As carers are already overworked and have limited time for each user, it is crucial that the time they spend with the service user is utilised efficiently. The work presented in this paper revealed through UMAP and KDE, that individual week-day data, considered over long periods, could contain unique features that can be used to infer user activity levels and track any changes over the long term. The information discovered through UMAP visualisations could be further utilised as part of a structured process or assessment protocol which helps to identify anomalies or changes in user activity. This could then be used for supporting carer–patient interactions, or even tracking the effectiveness of interventions and medication on the user’s health condition as indicated by their activity or changes to routines over time.

As one of the noted limitation of this study is that it is based on a single user’s data, it would be important to test the methodology presented on a larger number of users, acknowledging that the method of relying on motion sensors might not be able to track an individual’s activity in a multiple occupancy scenarios, unless additional sensing is used to track an individual occupant as well.
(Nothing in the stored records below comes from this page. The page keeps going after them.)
(* ===== verification/CBytes.v ===== *)
(** * Objects as bytes

    Integers stored in memory, the lowest byte first, reading and writing them
    at offsets of an object, and objects cut into fields. *)

From S2P Require Import Prelude CLib.

(** [n] bytes of [v], the lowest first; and back. *)
Fixpoint le (n : nat) (v : Z) : list Z :=
  match n with O => [] | S n => v mod 256 :: le n (v / 256) end.
Definition of_le (bs : list Z) : Z := foldr (fun b acc => b + 256 * acc) 0 bs.

(** [n] bytes of an object from an offset on. *)
Definition bytes_at (buf : list Z) (off n : Z) : res (list Z) :=
  if (0 <=? off) && (0 <=? n) && (off + n <=? zlen buf) then Done (slice buf off n) else Wild.
Definition get (n : Z) (buf : list Z) (off : Z) : res Z :=
  bs ← bytes_at buf off n; Done (of_le bs).

(** The characters of a string, with its NUL. *)
Definition c_bytes (s : string) : list Z := (zchar <$> String.list_ascii_of_string s) ++ [0].

(** ** Facts *)

Lemma zlen_le n v : zlen (le n v) = Z.of_nat n.
Proof. revert v. induction n as [|n IH]; intros v; [done|]. cbn [le]. rewrite zlen_cons, IH. lia. Qed.

Lemma of_le_le n : ∀ v, 0 ≤ v < 256 ^ Z.of_nat n → of_le (le n v) = v.
Proof.
  induction n as [|n IH]; intros v Hv; [cbn in *; lia|].
  rewrite Nat2Z.inj_succ, Z.pow_succ_r in Hv by lia.
  cbn [le of_le foldr]. fold (of_le (le n (v / 256))). rewrite IH.
  - pose proof (Z.div_mod v 256 ltac:(lia)). lia.
  - split; [apply Z.div_pos; lia|apply Z.div_lt_upper_bound; lia].
Qed.

Lemma bytes_at_skip pre buf off k n :
  zlen pre = off → 0 ≤ k → bytes_at (pre ++ buf) (off + k) n = bytes_at buf k n.
Proof.
  intros <- Hk. unfold bytes_at. rewrite zlen_app. pose proof (zlen_nonneg pre).
  replace ((0 <=? zlen pre + k) && (0 <=? n) && (zlen pre + k + n <=? zlen pre + zlen buf))
    with ((0 <=? k) && (0 <=? n) && (k + n <=? zlen buf)) by lia.
  case_match; [|done]. f_equal. unfold slice, zlen.
  rewrite drop_app_ge by lia. do 2 f_equal. lia.
Qed.

Lemma bytes_at_mid pre bs post off n :
  zlen pre = off → zlen bs = n → bytes_at (pre ++ bs ++ post) off n = Done bs.
Proof.
  intros Hp Hb. pose proof (zlen_nonneg pre). pose proof (zlen_nonneg bs). pose proof (zlen_nonneg post).
  unfold bytes_at. replace ((0 <=? off) && (0 <=? n) && (off + n <=? zlen (pre ++ bs ++ post))) with true
    by (rewrite !zlen_app; lia).
  by rewrite slice_mid.
Qed.

Lemma get_mid pre k v post off n :
  zlen pre = off → n = Z.of_nat k → 0 ≤ v < 256 ^ n → get n (pre ++ le k v ++ post) off = Done v.
Proof.
  intros Hp -> Hv. unfold get. rewrite bytes_at_mid by (done || apply zlen_le).
  cbn [mbind res_bind]. by rewrite of_le_le.
Qed.

Lemma split_at {A} (l : list A) i : 0 ≤ i ≤ zlen l → ∃ a b, l = a ++ b ∧ zlen a = i.
Proof.
  intros Hi. exists (take (Z.to_nat i) l), (drop (Z.to_nat i) l). rewrite take_drop.
  unfold zlen in *. rewrite length_take. split; [done|lia].
Qed.

(** A buffer as a sequence of fields: writing one, and slicing one out. *)
Lemma awrite_field {A} (fields : list (list A)) k old ws off :
  fields !! k = Some old → zlen ws = zlen old → zlen (concat (take k fields)) = off →
  awrite (concat fields) off ws = Done (concat (<[k := ws]> fields)).
Proof.
  intros Hk Hw Hoff. rewrite insert_take_drop by (by apply lookup_lt_Some in Hk).
  rewrite <- (take_drop_middle fields k old Hk) at 1. rewrite !concat_app. cbn [concat].
  by apply awrite_mid.
Qed.

Lemma slice_field {A} (fields : list (list A)) k f off n :
  fields !! k = Some f → zlen (concat (take k fields)) = off → zlen f = n →
  slice (concat fields) off n = f.
Proof.
  intros Hk Hoff Hn. rewrite <- (take_drop_middle fields k f Hk) at 1. rewrite concat_app.
  cbn [concat]. by apply slice_mid.
Qed.

Lemma zlen_slice {A} (l : list A) off n : 0 ≤ off → 0 ≤ n → off + n ≤ zlen l → zlen (slice l off n) = n.
Proof. intros. unfold slice, zlen in *. rewrite length_take, length_drop. lia. Qed.

Lemma zlen_c_bytes s : zlen (c_bytes s) = strlen s + 1.
Proof.
  unfold c_bytes. rewrite zlen_app, <- zlen_list_of. unfold zlen. by rewrite length_fmap.
Qed.

(** Memory cut into fields of given sizes. *)
Lemma split_sizes {A} (sizes : list Z) : ∀ l : list A,
  Forall (fun n => 0 ≤ n) sizes → sum_of id sizes ≤ zlen l →
  ∃ fields rest, l = concat (fields ++ [rest]) ∧ zlen <$> fields = sizes.
Proof.
  induction sizes as [|n sizes IH]; intros l Hs Hl.
  - exists [], l. cbn. by rewrite app_nil_r.
  - apply Forall_cons in Hs as [Hn Hs]. change (n + sum_of id sizes ≤ zlen l) in Hl.
    assert (0 ≤ sum_of id sizes) by (apply sum_of_nonneg; by apply Forall_forall).
    destruct (split_at l n) as (f & r & -> & Hf); [lia|]. rewrite zlen_app in Hl.
    destruct (IH r) as (fs & rest & -> & Hfs); [done|lia|].
    exists (f :: fs), rest. cbn. by rewrite Hf, Hfs.
Qed.

(** Bytes are the bytes of the number they spell. *)
Lemma le_of_le bs : Forall (fun b => 0 ≤ b < 256) bs → le (length bs) (of_le bs) = bs.
Proof.
  induction 1 as [|b bs Hb _ IH]; [done|]. cbn [le of_le length foldr]. fold (of_le bs).
  rewrite (Z.mul_comm 256), Z.mod_add, Z.div_add, Z.mod_small, Z.div_small, Z.add_0_l by lia.
  by rewrite IH.
Qed.

Lemma le_range n : ∀ v, Forall (fun b => 0 ≤ b < 256) (le n v).
Proof. induction n as [|n IH]; intros v; constructor; [apply Z.mod_pos_bound; lia|apply IH]. Qed.

Lemma length_le n v : length (le n v) = n.
Proof. pose proof (zlen_le n v). unfold zlen in *. lia. Qed.

Lemma of_le_range bs : Forall (fun b => 0 ≤ b < 256) bs → 0 ≤ of_le bs < 256 ^ zlen bs.
Proof.
  induction 1 as [|b bs Hb _ IH]; [unfold zlen; cbn; lia|].
  rewrite zlen_cons, Z.pow_add_r, Z.pow_1_r by (pose proof (zlen_nonneg bs); lia).
  cbn [of_le foldr]. fold (of_le bs). lia.
Qed.

(** Writing at the start of a field leaves the rest of the field. *)
Lemma awrite_start {A} (fields : list (list A)) k old ws off :
  fields !! k = Some old → zlen ws ≤ zlen old → zlen (concat (take k fields)) = off →
  awrite (concat fields) off ws = Done (concat (<[k := ws ++ drop (length ws) old]> fields)).
Proof.
  intros Hk Hw Hoff. rewrite insert_take_drop by (by apply lookup_lt_Some in Hk).
  rewrite <- (take_drop_middle fields k old Hk) at 1. rewrite !concat_app. cbn [concat].
  rewrite <- (take_drop (length ws) old) at 1. rewrite <- !app_assoc.
  apply awrite_mid; [done|]. unfold zlen in *. rewrite length_take. lia.
Qed.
This paper presented a novel approach to generate actionable information and insights on changing user activity over time from unlabelled data in an unsupervised manner. Future work will involve developing a real-time implementation using the KDE temporal cluster extraction technique, as well as testing on other datasets, and trialling UMAP and radar graph visualisations based in the real-world with carers and their service users. The use of pattern recognition and blob analysis will also be investigated to automatically detect and flag changes in the UMAP plots over time in order to generate notifications to the user as well as their carers. The underlying aim of this work is to develop a system that can support the user, as well as their carers, by providing actionable information based on learning their activities and routines and tracking any changes to these, without the need for labelling large amounts of data or the use of intrusive devices such as microphones and cameras.